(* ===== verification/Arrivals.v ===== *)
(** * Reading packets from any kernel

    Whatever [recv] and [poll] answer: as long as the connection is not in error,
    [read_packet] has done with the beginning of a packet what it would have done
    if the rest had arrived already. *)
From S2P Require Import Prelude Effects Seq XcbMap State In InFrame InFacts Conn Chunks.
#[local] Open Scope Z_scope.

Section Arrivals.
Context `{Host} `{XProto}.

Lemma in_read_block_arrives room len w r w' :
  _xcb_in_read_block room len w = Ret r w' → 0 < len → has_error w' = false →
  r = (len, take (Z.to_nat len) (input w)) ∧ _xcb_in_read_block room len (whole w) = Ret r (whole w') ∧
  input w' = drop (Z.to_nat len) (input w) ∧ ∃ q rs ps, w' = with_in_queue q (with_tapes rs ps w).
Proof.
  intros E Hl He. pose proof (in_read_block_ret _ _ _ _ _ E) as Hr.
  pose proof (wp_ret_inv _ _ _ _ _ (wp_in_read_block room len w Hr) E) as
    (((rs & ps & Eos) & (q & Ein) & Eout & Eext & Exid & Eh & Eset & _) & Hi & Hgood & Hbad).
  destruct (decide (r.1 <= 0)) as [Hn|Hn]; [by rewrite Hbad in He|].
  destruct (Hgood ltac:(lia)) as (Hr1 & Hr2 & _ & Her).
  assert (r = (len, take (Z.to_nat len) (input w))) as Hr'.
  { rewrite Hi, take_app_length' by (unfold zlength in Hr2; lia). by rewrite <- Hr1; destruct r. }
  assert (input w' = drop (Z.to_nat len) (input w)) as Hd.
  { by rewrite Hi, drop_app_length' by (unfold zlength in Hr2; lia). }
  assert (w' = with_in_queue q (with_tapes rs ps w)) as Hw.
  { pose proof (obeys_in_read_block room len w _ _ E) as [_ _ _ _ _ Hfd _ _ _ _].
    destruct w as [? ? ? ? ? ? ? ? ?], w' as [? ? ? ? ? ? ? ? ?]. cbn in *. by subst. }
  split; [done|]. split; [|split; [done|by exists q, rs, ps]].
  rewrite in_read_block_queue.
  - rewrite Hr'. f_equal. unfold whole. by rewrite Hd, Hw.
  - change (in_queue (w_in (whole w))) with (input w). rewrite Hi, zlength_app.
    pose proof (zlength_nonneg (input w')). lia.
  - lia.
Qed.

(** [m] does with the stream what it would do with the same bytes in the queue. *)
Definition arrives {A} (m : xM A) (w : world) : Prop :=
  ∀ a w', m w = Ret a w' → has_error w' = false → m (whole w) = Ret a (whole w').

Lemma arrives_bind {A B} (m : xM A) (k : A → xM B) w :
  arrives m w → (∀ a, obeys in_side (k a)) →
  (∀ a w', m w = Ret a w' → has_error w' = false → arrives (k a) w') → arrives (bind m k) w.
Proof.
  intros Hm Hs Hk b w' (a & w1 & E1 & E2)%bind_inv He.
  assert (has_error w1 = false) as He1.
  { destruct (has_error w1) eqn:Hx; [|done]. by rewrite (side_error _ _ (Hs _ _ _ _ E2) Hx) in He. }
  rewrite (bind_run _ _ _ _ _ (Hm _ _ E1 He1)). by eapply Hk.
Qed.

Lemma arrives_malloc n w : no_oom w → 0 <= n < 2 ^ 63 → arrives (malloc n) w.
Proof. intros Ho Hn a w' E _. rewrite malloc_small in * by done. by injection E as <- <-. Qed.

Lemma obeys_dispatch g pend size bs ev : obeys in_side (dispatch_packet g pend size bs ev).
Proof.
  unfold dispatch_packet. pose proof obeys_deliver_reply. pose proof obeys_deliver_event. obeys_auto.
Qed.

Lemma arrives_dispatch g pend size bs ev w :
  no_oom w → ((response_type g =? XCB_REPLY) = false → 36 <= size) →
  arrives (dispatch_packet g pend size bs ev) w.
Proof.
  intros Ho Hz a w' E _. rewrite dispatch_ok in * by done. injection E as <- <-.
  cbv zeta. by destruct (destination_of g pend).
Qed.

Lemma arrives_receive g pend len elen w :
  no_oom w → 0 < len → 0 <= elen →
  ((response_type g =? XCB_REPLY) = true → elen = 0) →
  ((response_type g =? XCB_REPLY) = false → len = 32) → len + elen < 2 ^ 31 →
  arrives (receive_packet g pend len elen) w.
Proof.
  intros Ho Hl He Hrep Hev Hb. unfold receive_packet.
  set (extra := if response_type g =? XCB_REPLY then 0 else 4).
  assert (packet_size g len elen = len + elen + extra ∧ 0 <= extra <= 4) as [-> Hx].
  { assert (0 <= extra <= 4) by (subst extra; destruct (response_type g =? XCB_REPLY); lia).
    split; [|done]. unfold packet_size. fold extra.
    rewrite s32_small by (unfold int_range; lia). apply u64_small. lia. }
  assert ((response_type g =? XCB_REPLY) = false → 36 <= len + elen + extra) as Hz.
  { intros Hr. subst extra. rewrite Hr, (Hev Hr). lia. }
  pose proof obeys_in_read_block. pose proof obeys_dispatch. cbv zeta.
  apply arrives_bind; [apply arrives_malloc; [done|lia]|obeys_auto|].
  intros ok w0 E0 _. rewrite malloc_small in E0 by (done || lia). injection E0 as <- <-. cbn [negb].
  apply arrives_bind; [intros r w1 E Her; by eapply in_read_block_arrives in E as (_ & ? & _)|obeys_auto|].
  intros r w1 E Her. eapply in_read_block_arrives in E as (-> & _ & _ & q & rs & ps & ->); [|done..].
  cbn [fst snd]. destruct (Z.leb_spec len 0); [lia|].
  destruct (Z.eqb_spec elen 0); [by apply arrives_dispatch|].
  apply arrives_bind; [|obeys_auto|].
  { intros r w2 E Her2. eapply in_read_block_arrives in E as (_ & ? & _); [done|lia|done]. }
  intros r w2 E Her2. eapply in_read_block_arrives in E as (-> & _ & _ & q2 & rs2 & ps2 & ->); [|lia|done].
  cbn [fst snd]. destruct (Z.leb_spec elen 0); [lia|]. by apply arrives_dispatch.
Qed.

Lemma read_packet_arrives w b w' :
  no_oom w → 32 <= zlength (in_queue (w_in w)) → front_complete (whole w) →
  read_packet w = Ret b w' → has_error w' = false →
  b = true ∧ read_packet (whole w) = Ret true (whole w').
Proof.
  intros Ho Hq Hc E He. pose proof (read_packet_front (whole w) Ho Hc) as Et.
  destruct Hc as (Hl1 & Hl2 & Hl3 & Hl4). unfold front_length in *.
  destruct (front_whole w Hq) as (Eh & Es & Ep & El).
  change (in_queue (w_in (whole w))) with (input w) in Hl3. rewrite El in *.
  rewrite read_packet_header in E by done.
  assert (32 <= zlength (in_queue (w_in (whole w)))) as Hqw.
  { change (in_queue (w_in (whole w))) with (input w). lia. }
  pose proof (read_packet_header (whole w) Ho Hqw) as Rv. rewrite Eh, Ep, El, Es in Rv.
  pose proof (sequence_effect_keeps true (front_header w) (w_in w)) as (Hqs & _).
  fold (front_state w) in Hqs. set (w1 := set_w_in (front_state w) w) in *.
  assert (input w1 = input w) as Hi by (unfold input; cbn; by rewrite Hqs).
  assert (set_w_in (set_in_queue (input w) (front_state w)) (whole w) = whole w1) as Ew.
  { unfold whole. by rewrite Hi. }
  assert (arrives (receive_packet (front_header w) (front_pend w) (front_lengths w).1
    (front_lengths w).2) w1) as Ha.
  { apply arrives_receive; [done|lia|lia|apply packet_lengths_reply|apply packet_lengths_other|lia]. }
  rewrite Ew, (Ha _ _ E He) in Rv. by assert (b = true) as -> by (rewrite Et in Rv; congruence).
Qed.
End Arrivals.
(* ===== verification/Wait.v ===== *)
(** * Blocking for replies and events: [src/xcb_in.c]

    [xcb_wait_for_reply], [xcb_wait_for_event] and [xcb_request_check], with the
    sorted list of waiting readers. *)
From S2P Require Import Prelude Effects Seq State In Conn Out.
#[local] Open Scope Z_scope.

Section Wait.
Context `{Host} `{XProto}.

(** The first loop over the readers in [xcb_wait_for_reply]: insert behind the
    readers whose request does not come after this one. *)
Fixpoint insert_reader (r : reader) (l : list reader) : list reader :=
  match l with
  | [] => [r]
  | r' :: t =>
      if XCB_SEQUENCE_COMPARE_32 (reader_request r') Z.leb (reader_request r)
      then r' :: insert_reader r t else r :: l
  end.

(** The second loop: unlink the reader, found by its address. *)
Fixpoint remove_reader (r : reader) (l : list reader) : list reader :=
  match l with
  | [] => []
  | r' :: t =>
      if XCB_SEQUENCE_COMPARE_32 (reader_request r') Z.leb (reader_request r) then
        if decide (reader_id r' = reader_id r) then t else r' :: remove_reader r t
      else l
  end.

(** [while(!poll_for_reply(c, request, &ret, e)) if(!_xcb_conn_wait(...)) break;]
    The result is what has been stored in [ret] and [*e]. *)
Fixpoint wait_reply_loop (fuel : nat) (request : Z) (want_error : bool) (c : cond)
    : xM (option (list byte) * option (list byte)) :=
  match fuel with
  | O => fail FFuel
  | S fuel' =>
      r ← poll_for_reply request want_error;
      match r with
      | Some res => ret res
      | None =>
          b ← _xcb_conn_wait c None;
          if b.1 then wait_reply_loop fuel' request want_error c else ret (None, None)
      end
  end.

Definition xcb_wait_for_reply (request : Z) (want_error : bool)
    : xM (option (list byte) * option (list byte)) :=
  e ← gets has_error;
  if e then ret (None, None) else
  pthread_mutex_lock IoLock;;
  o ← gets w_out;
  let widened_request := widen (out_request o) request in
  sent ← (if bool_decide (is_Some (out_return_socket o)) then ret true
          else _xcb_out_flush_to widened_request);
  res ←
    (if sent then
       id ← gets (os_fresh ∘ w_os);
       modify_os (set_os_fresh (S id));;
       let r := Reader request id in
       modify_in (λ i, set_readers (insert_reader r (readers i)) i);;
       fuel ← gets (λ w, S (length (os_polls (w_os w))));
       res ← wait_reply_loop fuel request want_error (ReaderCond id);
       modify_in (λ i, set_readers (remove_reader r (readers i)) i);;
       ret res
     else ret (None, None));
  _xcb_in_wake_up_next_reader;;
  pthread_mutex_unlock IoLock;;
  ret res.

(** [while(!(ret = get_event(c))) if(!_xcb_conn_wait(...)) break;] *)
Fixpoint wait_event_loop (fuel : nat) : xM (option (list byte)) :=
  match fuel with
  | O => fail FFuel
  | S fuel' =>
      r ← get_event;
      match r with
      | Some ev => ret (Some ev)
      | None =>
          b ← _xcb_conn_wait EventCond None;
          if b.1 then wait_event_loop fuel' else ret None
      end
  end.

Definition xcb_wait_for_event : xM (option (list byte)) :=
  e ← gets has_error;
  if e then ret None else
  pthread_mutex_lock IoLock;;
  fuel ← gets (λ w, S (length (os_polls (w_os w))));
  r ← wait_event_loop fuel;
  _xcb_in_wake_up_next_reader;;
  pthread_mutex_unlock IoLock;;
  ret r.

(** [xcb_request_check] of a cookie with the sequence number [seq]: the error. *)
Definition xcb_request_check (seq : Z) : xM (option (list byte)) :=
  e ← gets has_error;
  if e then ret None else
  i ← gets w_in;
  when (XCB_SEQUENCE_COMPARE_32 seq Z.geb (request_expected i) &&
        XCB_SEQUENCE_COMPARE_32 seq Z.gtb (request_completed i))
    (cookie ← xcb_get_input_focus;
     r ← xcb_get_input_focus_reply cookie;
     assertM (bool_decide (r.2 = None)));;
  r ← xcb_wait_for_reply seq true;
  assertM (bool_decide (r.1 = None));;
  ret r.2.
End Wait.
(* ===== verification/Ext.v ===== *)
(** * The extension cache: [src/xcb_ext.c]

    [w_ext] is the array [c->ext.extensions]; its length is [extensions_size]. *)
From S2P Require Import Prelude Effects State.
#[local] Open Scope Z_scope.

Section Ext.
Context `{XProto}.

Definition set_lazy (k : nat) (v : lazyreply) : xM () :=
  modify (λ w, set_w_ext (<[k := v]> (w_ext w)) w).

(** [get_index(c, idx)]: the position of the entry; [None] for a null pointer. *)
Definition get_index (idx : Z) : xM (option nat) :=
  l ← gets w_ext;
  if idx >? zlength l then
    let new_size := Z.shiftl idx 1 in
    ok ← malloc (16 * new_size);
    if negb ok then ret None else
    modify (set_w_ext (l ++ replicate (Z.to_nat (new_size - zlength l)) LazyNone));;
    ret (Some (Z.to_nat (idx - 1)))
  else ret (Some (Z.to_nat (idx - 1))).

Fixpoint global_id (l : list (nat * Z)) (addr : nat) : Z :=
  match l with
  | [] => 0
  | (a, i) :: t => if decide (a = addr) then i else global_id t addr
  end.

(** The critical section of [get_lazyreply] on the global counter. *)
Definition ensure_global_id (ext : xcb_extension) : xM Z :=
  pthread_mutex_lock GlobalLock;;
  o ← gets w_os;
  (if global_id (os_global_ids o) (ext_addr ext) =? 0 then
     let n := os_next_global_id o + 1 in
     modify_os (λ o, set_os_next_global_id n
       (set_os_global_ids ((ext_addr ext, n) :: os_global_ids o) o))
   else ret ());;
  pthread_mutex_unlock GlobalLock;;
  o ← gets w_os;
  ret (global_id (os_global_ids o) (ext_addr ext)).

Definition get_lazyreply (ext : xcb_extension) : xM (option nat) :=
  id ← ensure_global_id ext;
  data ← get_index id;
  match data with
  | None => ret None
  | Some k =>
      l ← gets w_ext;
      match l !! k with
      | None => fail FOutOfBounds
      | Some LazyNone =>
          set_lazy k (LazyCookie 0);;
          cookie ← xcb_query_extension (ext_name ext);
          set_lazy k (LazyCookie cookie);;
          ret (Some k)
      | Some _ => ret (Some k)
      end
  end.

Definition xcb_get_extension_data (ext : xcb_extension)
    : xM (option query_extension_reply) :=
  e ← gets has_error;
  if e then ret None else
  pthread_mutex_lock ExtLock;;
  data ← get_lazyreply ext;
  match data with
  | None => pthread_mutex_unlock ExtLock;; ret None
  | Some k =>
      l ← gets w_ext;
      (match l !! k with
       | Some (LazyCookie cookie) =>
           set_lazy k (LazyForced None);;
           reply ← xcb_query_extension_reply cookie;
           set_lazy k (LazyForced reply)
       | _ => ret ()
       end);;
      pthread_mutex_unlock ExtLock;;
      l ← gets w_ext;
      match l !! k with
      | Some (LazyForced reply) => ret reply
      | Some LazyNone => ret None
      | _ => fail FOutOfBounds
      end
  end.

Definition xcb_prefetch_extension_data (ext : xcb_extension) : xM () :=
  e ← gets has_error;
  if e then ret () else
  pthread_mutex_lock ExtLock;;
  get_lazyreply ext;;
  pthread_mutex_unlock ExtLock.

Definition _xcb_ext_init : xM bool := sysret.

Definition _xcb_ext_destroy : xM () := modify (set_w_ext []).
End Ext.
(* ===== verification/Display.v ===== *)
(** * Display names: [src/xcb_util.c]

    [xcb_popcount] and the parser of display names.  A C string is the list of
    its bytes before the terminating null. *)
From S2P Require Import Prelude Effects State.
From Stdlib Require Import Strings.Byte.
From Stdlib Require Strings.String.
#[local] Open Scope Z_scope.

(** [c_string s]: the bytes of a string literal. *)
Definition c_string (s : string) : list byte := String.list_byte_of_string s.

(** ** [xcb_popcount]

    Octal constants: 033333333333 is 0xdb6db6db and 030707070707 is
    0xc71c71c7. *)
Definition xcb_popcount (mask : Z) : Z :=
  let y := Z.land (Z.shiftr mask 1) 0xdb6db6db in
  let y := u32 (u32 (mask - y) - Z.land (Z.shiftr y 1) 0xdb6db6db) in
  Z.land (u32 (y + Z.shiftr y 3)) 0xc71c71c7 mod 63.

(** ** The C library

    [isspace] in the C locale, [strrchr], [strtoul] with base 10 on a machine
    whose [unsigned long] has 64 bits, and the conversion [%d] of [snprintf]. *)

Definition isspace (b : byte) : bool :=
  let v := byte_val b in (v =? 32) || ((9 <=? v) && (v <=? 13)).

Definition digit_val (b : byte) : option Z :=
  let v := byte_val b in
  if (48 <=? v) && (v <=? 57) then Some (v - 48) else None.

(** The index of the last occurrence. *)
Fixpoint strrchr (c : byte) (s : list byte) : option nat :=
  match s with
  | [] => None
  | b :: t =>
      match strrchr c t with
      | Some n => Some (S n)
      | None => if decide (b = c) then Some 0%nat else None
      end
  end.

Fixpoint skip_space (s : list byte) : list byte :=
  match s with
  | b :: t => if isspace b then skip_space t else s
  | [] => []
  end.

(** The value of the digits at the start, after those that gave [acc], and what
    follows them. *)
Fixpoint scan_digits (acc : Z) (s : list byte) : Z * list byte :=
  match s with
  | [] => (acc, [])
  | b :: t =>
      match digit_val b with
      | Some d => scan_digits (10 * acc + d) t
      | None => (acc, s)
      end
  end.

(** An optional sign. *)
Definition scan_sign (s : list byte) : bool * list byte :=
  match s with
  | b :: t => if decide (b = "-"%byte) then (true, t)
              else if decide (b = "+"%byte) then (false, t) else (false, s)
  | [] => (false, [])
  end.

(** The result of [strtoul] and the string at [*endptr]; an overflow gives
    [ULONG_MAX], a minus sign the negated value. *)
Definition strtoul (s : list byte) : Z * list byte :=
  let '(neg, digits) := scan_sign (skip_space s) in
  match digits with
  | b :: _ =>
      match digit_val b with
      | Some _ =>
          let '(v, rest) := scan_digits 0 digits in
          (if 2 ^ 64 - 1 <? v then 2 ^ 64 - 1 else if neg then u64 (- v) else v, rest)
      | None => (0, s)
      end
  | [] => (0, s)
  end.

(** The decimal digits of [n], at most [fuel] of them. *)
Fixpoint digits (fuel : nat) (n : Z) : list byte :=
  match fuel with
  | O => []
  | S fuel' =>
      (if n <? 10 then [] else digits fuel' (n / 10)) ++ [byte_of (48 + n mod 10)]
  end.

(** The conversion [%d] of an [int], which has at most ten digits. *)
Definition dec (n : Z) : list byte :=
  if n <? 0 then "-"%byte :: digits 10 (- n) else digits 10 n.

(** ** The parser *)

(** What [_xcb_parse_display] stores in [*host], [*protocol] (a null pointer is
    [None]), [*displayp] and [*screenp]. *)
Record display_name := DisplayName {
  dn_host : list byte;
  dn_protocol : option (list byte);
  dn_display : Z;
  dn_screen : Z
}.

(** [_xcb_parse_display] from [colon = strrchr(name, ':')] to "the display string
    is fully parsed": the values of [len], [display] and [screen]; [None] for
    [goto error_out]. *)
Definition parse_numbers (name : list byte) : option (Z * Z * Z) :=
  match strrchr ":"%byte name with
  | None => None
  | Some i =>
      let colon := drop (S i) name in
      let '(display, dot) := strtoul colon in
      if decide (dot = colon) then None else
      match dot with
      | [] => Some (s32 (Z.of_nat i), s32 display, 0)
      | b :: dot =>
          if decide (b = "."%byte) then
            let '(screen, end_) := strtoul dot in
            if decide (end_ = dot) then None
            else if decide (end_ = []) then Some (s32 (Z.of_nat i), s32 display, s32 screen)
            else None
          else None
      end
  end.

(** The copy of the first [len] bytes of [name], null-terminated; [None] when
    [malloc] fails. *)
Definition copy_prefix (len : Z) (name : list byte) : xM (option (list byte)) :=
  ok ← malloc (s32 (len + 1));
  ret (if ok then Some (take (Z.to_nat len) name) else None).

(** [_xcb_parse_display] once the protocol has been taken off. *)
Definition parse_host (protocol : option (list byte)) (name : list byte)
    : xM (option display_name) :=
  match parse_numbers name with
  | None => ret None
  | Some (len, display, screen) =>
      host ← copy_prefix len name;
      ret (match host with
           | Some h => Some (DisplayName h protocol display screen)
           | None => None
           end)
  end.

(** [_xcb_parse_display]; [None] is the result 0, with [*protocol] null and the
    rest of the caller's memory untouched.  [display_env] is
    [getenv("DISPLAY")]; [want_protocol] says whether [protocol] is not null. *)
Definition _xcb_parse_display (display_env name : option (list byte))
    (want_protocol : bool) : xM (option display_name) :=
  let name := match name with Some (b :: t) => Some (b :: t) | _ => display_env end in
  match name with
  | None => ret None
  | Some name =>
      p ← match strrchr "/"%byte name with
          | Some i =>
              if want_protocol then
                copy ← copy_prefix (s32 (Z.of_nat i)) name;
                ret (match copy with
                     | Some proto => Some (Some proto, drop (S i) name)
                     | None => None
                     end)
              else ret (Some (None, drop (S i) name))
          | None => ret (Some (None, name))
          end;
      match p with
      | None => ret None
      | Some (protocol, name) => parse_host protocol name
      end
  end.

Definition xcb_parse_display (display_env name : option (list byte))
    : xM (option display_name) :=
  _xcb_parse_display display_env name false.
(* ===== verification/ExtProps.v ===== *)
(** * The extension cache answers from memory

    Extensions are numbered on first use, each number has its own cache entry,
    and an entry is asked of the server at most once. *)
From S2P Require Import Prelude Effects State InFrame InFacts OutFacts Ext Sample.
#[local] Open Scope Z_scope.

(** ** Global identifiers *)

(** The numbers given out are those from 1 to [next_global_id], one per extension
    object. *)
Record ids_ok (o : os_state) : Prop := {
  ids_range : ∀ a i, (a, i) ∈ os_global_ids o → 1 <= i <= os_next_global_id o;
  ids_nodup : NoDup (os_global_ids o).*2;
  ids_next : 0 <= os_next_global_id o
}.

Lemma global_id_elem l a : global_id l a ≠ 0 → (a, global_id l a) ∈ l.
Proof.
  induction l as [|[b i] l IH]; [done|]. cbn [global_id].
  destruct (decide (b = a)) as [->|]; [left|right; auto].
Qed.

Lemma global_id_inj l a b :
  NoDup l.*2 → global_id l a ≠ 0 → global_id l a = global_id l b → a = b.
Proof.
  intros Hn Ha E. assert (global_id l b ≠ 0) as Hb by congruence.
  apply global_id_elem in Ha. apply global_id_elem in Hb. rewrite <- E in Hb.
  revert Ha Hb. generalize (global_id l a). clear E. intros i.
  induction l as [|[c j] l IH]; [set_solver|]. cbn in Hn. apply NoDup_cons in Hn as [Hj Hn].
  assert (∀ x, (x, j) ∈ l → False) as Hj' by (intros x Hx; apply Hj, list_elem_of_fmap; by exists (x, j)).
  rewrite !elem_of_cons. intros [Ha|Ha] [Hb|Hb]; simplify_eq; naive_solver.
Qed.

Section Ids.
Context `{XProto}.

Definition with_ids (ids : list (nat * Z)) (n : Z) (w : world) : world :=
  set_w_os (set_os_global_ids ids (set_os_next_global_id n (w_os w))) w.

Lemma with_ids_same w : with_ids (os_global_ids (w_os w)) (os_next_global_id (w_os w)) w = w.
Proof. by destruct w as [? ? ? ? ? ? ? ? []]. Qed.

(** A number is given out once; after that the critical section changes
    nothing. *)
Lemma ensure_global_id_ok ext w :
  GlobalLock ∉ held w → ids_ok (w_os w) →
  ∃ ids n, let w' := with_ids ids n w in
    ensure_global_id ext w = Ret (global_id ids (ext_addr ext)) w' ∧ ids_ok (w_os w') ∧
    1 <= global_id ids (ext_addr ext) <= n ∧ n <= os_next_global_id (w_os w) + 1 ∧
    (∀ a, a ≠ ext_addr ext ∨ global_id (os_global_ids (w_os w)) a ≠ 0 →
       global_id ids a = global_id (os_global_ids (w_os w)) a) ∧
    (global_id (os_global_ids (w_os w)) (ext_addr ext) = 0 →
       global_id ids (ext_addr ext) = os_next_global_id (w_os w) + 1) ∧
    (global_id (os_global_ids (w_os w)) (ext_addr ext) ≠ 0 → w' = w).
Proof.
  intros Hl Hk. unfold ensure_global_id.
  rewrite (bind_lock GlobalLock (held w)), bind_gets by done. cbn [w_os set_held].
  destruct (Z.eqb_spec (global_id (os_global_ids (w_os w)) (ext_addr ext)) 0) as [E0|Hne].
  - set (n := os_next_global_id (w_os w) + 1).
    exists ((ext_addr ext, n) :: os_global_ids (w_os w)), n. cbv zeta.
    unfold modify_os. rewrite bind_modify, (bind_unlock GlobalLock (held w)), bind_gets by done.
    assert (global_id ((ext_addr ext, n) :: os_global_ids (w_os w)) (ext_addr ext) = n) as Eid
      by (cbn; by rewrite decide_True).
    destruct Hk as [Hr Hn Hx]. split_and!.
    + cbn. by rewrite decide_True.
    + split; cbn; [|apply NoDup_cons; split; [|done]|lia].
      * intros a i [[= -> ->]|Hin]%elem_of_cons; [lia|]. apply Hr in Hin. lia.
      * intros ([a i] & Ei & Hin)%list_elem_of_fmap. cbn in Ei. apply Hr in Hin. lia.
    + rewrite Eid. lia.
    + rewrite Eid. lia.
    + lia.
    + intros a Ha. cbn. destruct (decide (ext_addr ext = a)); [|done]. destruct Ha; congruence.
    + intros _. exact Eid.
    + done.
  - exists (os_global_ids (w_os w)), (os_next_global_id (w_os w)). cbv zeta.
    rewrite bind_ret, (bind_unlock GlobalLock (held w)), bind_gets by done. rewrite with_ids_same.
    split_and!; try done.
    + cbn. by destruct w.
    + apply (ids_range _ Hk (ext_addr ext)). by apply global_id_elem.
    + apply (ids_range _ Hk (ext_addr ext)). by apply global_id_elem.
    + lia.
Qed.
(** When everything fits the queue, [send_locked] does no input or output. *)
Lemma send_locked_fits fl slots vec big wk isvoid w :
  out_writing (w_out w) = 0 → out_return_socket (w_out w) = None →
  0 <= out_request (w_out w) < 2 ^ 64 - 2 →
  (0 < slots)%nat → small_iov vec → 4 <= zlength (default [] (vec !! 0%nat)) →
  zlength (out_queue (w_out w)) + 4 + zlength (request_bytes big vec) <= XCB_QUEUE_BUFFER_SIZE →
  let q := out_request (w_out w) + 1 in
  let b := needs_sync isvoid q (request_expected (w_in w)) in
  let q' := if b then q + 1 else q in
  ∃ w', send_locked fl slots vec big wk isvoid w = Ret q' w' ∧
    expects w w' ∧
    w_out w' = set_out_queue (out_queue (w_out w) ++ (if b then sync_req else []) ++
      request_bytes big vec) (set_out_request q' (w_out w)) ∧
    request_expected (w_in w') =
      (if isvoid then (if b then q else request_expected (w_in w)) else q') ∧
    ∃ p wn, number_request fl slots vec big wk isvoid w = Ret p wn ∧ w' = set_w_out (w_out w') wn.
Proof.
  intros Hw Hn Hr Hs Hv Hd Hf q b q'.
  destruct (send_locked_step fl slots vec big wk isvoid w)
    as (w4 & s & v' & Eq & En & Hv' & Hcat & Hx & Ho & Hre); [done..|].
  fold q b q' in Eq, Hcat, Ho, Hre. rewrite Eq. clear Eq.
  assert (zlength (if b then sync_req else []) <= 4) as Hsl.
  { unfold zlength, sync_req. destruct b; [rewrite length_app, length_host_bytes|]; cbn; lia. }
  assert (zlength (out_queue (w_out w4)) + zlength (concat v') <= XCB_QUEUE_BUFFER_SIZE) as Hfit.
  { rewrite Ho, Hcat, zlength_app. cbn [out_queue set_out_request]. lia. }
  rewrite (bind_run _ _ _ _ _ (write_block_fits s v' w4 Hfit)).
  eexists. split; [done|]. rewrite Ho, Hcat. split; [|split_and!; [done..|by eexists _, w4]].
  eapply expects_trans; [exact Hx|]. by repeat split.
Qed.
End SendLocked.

■ ■ ■ ■

What to work on
Beginning with the very first line of the material above, give each line again exactly, ending with the line that contains "Lemma in_read_block_arrives room".

Reply to the exercise
(* ===== verification/Arrivals.v ===== *)
(** * Reading packets from any kernel

    Whatever [recv] and [poll] answer: as long as the connection is not in error,
    [read_packet] has done with the beginning of a packet what it would have done
    if the rest had arrived already. *)
From S2P Require Import Prelude Effects Seq XcbMap State In InFrame InFacts Conn Chunks.
#[local] Open Scope Z_scope.

Section Arrivals.
Context `{Host} `{XProto}.

Lemma in_read_block_arrives room len w r w' :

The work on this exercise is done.